Figure 7. Pretreatment with DOR antagonist restores CXCR4 function in MOR−/− mice.

(a) MOR−/− mouse brain homogenates were exposed to CXCL12 or DOR agonist (SNC80)/antagonist (naltrindole) as indicated. The graph represents the mean ratio, ± SEM, of agonist-stimulated GTPγS incorporation over basal (n=3; F_{5, 66}= 9.2, *** P < 0.001; * P < 0.05 vs SNC80 alone); (b) WT mice (P9) were pretreated with saline or naltrindole acutely (acute: single injection, 1 mg/kg, subcutaneously) and killed after the indicated time.

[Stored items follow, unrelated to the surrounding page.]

(** * Crawl-and-filter core of the customer-persona pipeline

    A shallow embedding of the circuit breaker, the URL validator and
    normaliser, the crawl frontier and the adaptive rate limiter of
    [webfill.py], and of the retry wrapper, the comment relevance
    pipeline, the search-query builder, the topic filter, the video
    search and the video details of [youtube.py], followed by the
    properties established about them.

    Conventions of the embedding.
    - Python [str] is [string]; the model covers ASCII text, on which
      UTF-8 encoding is the identity.
    - Python [int] is [Z]; clock readings, delays and similarity scores
      (Python [float]) are rationals [Q] with exact arithmetic.
    - A Python callable with side effects is a function [W -> outcome A * W]
      over an explicit world [W]; [time.time()] reads the clock of the
      world.
    - Exceptions are values of [exn]; a computation that may raise returns
      an [outcome]. Only subclasses of [Exception] are modelled.
    - The functions are embedded as one thread runs them; the worker
      threads of [run] are modelled where they meet in [smart_delay]
      (module [WorkerPool]). *)

From Stdlib Require Import ZArith QArith Lqa List String Ascii Bool Lia.
From Stdlib Require Import Sorted Permutation.
From stdpp Require Import base gmap strings list pretty.
Import ListNotations.

Local Open Scope string_scope.

(** ** Exceptions and outcomes *)

(** The exception classes the two programs distinguish. [HttpError] is
    [googleapiclient.errors.HttpError] with the status of its response
    ([None] when [err.resp] has no status); [OSError] stands for the
    family [socket.timeout], [TimeoutError], [OSError]; [Exception] is any
    other subclass of [Exception], with its message. *)
Inductive exn : Type :=
| HttpError (status : option Z) (msg : string)
| OSError (msg : string)
| LangDetectException (msg : string)
| TypeError (msg : string)
| ValueError (msg : string)
| KeyError (msg : string)
| Exception (msg : string).

(** [str(e)] *)
Definition str (e : exn) : string :=
  match e with
  | HttpError _ m | OSError m | LangDetectException m
  | TypeError m | ValueError m | KeyError m | Exception m => m
  end.

Inductive outcome (A : Type) : Type :=
| Returned (a : A)
| Raised (e : exn).
Arguments Returned {A} a.
Arguments Raised {A} e.

Definition is_raised {A} (o : outcome A) : bool :=
  match o with Raised _ => true | Returned _ => false end.

(** A wrapped callable: it reads and changes the world and either returns
    or raises. *)
Definition callable (W A : Type) : Type := W -> outcome A * W.

(** [x > y] on clock readings and delays. *)
Definition Qgtb (x y : Q) : bool := negb (Qle_bool x y).

(** [max(a, b)] and [min(a, b)]: the second argument is taken only when
    it is strictly better. *)
Definition py_max (a b : Q) : Q := if Qgtb b a then b else a.
Definition py_min (a b : Q) : Q := if Qgtb a b then b else a.

(** ** webfill.py: class CircuitBreaker *)

Module CircuitBreaker.

(** [self.state], one of ['closed'], ['open'], ['half-open']. *)
Inductive cb_state : Type := closed | open | half_open.

Record t : Type := mk {
  failure_threshold : Z;
  recovery_timeout : Q;
  failure_count : Z;
  last_failure_time : option Q;
  state : cb_state
}.

(** [__init__(self, failure_threshold=5, recovery_timeout=300)] *)
Definition init (failure_threshold : Z) (recovery_timeout : Q) : t :=
  {| failure_threshold := failure_threshold;
     recovery_timeout := recovery_timeout;
     failure_count := 0;
     last_failure_time := None;
     state := closed |}.

Definition default : t := init 5 300.

Definition set_state (cb : t) (s : cb_state) : t :=
  {| failure_threshold := failure_threshold cb;
     recovery_timeout := recovery_timeout cb;
     failure_count := failure_count cb;
     last_failure_time := last_failure_time cb;
     state := s |}.

(** The error raised while the breaker is open. *)
Definition circuit_open : exn :=
  Exception "Circuit breaker is OPEN - too many failures".

(** The prologue of [call]: in state ['open'] the breaker either moves to
    ['half-open'] (the recovery timeout has elapsed since the last
    failure) or raises; with [last_failure_time = None] the subtraction
    itself raises [TypeError]. [now] is the reading of [time.time()]. *)
Definition gate (cb : t) (now : Q) : exn + t :=
  match state cb with
  | open =>
      match last_failure_time cb with
      | None => inl (TypeError "unsupported operand type(s) for -: 'float' and 'NoneType'")
      | Some tl =>
          if Qgtb (now - tl) (recovery_timeout cb)
          then inr (set_state cb half_open)
          else inl circuit_open
      end
  | _ => inr cb
  end.

(** The [try] branch after [func] returned. *)
Definition on_success (cb : t) : t :=
  match state cb with
  | half_open =>
      {| failure_threshold := failure_threshold cb;
         recovery_timeout := recovery_timeout cb;
         failure_count := 0;
         last_failure_time := last_failure_time cb;
         state := closed |}
  | _ => cb
  end.

(** The [except Exception] branch; [now] is the reading of
    [time.time()] in the handler. *)
Definition on_failure (cb : t) (now : Q) : t :=
  let n := (failure_count cb + 1)%Z in
  {| failure_threshold := failure_threshold cb;
     recovery_timeout := recovery_timeout cb;
     failure_count := n;
     last_failure_time := Some now;
     state := if (failure_threshold cb <=? n)%Z then open else state cb |}.

Section Call.
Context {W : Type} (time : W -> Q).

(** [call(self, func, *args, **kwargs)]; the arguments are part of
    the callable. *)
Definition call {A} (cb : t) (func : callable W A) (w : W)
  : outcome A * t * W :=
  match gate cb (time w) with
  | inl e => (Raised e, cb, w)
  | inr cb1 =>
      match func w with
      | (Returned r, w') => (Returned r, on_success cb1, w')
      | (Raised e, w') => (Raised e, on_failure cb1 (time w'), w')
      end
  end.

(** A sequence of calls on one breaker, with the outcomes in call
    order. *)
Fixpoint run {A} (cb : t) (fs : list (callable W A)) (w : W)
  : list (outcome A) * t * W :=
  match fs with
  | [] => ([], cb, w)
  | f :: fs' =>
      let '(o, cb1, w1) := call cb f w in
      let '(os, cb2, w2) := run cb1 fs' w1 in
      (o :: os, cb2, w2)
  end.

(** The breakers that calls can produce from a fresh one. *)
Inductive reachable (thr : Z) (rt : Q) : t -> Prop :=
| reach_init : reachable thr rt (init thr rt)
| reach_call {A} cb (func : callable W A) w :
    reachable thr rt cb ->
    reachable thr rt (snd (fst (call cb func w))).

End Call.

(** A callable that raises whatever the world. *)
Definition always_raises {W A} (f : callable W A) : Prop :=
  forall w, exists e w', f w = (Raised e, w').

(** Instrumentation: the world is paired with the number of times the
    wrapped function has been invoked. *)
Definition counted {W A} (f : callable W A) : callable (W * nat) A :=
  fun '(w, n) => let '(o, w') := f w in (o, (w', S n)).

Definition counted_time {W} (time : W -> Q) : W * nat -> Q :=
  fun '(w, _) => time w.



End CircuitBreaker.

(** ** Python string operations (ASCII) *)

Module PyStr.

Definition code (c : ascii) : N := N_of_ascii c.

Definition in_range (lo hi : N) (c : ascii) : bool :=
  (lo <=? code c)%N && (code c <=? hi)%N.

Brain slices were treated with SNC80 (1μM) and processed for [³⁵S]GTPγS autoradiography. Analysis was performed in the cortex and hippocampus; overall results are reported in the graphs. Data are expressed as mean ± SEM of three animals for experimental group (F_{3, 60}= 12.87, * P < 0.05 and ** P < 0.005 vs saline-treated WT mice); (c) MOR−/− mice (P9) were pretreated with saline or naltrindole acutely (acute: single injection, 1mg/kg, subcutaneously) and killed after the indicated time. Brain slices were treated with CXCL12 (50nM) and processed for [³⁵S]GTPγS autoradiography. Analysis was performed in the cortex and hippocampus and reported in the graphs. Data are expressed as mean ± SEM of three animals for experimental group (F_{3, 60}= 4.358, * P < 0.05 and ** P < 0.01 vs saline-treated).